Stored data entries
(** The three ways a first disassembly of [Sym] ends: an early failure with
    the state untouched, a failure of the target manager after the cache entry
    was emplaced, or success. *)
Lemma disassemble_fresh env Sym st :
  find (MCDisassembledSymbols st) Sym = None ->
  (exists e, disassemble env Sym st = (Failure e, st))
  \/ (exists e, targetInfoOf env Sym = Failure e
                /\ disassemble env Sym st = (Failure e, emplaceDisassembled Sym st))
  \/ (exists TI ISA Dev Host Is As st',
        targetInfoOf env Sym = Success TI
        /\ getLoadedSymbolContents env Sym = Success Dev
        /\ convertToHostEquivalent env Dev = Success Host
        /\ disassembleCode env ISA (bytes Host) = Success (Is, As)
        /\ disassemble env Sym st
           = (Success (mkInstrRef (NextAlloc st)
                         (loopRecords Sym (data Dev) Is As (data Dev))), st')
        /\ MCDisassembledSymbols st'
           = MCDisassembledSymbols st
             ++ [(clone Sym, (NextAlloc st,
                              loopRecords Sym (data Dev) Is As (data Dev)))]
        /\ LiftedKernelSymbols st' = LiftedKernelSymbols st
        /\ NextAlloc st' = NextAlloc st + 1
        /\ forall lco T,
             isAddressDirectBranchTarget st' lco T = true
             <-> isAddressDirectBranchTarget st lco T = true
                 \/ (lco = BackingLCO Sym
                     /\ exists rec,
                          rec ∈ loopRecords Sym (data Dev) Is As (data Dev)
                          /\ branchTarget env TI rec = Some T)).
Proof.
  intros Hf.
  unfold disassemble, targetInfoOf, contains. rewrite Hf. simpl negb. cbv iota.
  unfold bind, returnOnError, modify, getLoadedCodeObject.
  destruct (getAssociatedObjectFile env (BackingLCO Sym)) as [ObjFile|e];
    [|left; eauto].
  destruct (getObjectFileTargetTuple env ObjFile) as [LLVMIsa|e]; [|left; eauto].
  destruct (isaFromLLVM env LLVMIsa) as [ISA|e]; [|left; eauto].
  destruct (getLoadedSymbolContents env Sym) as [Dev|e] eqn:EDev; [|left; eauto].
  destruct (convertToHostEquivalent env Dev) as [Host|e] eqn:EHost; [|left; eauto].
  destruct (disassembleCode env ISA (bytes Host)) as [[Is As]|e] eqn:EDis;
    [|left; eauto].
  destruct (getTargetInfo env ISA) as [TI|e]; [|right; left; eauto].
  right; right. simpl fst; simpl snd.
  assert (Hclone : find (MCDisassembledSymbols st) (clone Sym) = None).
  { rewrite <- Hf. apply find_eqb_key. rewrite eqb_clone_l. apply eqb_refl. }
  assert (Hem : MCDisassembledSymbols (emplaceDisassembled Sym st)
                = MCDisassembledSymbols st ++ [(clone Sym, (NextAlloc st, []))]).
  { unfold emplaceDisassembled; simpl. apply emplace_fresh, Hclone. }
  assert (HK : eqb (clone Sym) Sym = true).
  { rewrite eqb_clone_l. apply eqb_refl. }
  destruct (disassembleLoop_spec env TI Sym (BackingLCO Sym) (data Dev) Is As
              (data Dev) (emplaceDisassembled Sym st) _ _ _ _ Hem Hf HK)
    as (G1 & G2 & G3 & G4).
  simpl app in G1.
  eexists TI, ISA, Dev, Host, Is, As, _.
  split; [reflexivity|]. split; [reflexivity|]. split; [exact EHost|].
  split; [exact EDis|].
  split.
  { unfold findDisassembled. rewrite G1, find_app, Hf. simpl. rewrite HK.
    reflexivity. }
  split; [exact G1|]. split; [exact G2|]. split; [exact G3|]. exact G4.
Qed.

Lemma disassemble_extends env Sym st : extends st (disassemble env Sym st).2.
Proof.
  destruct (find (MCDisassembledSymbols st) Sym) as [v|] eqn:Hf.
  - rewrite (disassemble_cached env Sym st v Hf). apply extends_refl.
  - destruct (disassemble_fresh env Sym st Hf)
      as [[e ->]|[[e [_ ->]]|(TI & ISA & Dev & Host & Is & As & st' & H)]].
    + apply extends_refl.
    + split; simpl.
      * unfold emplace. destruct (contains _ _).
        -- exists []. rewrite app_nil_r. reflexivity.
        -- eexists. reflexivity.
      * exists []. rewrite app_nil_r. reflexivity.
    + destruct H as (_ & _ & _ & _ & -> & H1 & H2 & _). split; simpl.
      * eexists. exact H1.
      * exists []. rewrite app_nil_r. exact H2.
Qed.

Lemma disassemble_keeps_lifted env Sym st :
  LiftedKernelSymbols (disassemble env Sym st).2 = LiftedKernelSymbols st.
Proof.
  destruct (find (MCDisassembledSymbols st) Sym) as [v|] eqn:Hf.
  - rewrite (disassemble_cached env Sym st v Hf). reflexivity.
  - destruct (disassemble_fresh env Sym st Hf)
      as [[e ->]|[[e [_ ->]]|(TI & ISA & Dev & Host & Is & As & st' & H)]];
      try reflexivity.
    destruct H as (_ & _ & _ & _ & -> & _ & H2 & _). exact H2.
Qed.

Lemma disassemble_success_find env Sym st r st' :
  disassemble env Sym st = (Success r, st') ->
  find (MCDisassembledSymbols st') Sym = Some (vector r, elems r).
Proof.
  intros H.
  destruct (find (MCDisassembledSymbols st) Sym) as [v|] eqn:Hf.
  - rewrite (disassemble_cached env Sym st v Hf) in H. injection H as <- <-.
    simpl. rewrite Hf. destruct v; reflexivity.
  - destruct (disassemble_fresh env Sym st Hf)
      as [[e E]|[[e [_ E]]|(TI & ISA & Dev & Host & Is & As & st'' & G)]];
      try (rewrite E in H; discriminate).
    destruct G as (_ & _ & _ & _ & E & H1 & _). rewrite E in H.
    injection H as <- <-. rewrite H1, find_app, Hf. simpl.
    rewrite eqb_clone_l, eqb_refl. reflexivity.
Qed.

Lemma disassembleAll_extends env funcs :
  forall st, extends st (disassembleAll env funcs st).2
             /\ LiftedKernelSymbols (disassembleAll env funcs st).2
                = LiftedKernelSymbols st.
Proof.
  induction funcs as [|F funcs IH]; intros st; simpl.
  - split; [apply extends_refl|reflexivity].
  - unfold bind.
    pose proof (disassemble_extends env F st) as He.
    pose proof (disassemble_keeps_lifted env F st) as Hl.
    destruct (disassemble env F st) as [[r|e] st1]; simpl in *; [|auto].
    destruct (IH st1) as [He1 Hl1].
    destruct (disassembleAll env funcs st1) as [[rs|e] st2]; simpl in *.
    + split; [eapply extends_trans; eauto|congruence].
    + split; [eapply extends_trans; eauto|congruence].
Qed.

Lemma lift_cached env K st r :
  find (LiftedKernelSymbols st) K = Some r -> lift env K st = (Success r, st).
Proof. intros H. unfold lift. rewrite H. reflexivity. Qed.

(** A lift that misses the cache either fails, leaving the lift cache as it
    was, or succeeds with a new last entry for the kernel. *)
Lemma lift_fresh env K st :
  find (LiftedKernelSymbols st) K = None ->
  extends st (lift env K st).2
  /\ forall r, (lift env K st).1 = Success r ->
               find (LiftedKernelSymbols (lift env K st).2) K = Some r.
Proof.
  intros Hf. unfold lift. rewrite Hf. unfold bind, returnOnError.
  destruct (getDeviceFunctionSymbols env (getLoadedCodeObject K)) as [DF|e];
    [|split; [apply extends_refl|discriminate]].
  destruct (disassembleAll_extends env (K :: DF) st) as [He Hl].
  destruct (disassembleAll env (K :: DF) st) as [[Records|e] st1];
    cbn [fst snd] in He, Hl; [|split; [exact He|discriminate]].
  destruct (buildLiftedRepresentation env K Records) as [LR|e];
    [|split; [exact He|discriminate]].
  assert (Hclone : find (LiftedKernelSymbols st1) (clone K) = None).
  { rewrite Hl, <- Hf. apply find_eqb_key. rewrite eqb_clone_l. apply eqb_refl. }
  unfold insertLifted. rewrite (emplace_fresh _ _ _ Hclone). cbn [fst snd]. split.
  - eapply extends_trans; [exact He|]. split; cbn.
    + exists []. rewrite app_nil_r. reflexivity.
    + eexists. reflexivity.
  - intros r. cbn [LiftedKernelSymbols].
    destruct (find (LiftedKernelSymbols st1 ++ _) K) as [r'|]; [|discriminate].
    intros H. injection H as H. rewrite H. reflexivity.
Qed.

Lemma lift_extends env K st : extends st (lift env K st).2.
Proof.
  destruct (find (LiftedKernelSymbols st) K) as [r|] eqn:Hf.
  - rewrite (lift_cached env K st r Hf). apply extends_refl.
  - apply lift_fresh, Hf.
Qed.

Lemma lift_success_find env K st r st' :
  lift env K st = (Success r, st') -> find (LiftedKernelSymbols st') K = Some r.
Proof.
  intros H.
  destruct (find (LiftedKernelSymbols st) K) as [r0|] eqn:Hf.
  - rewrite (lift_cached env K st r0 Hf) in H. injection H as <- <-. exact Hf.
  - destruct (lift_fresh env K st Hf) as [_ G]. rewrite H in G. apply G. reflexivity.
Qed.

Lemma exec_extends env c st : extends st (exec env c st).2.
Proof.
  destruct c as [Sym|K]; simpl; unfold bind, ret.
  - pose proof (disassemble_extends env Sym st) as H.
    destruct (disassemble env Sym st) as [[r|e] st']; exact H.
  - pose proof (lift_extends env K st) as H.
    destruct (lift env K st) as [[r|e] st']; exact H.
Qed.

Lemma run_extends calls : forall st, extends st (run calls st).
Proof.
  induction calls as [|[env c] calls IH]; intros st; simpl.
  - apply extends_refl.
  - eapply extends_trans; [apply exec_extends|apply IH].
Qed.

#### [Exercise aim]
Look above for the line holding "- unfold bind.", then set down exactly that line and every line after it up to and including the line holding "- rewrite (lift_cached env K st r Hf).", with nothing else.

#### [Response below]
  - unfold bind.
    pose proof (disassemble_extends env F st) as He.
    pose proof (disassemble_keeps_lifted env F st) as Hl.
    destruct (disassemble env F st) as [[r|e] st1]; simpl in *; [|auto].
    destruct (IH st1) as [He1 Hl1].
    destruct (disassembleAll env funcs st1) as [[rs|e] st2]; simpl in *.
    + split; [eapply extends_trans; eauto|congruence].
    + split; [eapply extends_trans; eauto|congruence].
Qed.

Lemma lift_cached env K st r :
  find (LiftedKernelSymbols st) K = Some r -> lift env K st = (Success r, st).
Proof. intros H. unfold lift. rewrite H. reflexivity. Qed.

(** A lift that misses the cache either fails, leaving the lift cache as it
    was, or succeeds with a new last entry for the kernel. *)
Lemma lift_fresh env K st :
  find (LiftedKernelSymbols st) K = None ->
  extends st (lift env K st).2
  /\ forall r, (lift env K st).1 = Success r ->
               find (LiftedKernelSymbols (lift env K st).2) K = Some r.
Proof.
  intros Hf. unfold lift. rewrite Hf. unfold bind, returnOnError.
  destruct (getDeviceFunctionSymbols env (getLoadedCodeObject K)) as [DF|e];
    [|split; [apply extends_refl|discriminate]].
  destruct (disassembleAll_extends env (K :: DF) st) as [He Hl].
  destruct (disassembleAll env (K :: DF) st) as [[Records|e] st1];
    cbn [fst snd] in He, Hl; [|split; [exact He|discriminate]].
  destruct (buildLiftedRepresentation env K Records) as [LR|e];
    [|split; [exact He|discriminate]].
  assert (Hclone : find (LiftedKernelSymbols st1) (clone K) = None).
  { rewrite Hl, <- Hf. apply find_eqb_key. rewrite eqb_clone_l. apply eqb_refl. }
  unfold insertLifted. rewrite (emplace_fresh _ _ _ Hclone). cbn [fst snd]. split.
  - eapply extends_trans; [exact He|]. split; cbn.
    + exists []. rewrite app_nil_r. reflexivity.
    + eexists. reflexivity.
  - intros r. cbn [LiftedKernelSymbols].
    destruct (find (LiftedKernelSymbols st1 ++ _) K) as [r'|]; [|discriminate].
    intros H. injection H as H. rewrite H. reflexivity.
Qed.

Lemma lift_extends env K st : extends st (lift env K st).2.
Proof.
  destruct (find (LiftedKernelSymbols st) K) as [r|] eqn:Hf.
  - rewrite (lift_cached env K st r Hf). apply extends_refl.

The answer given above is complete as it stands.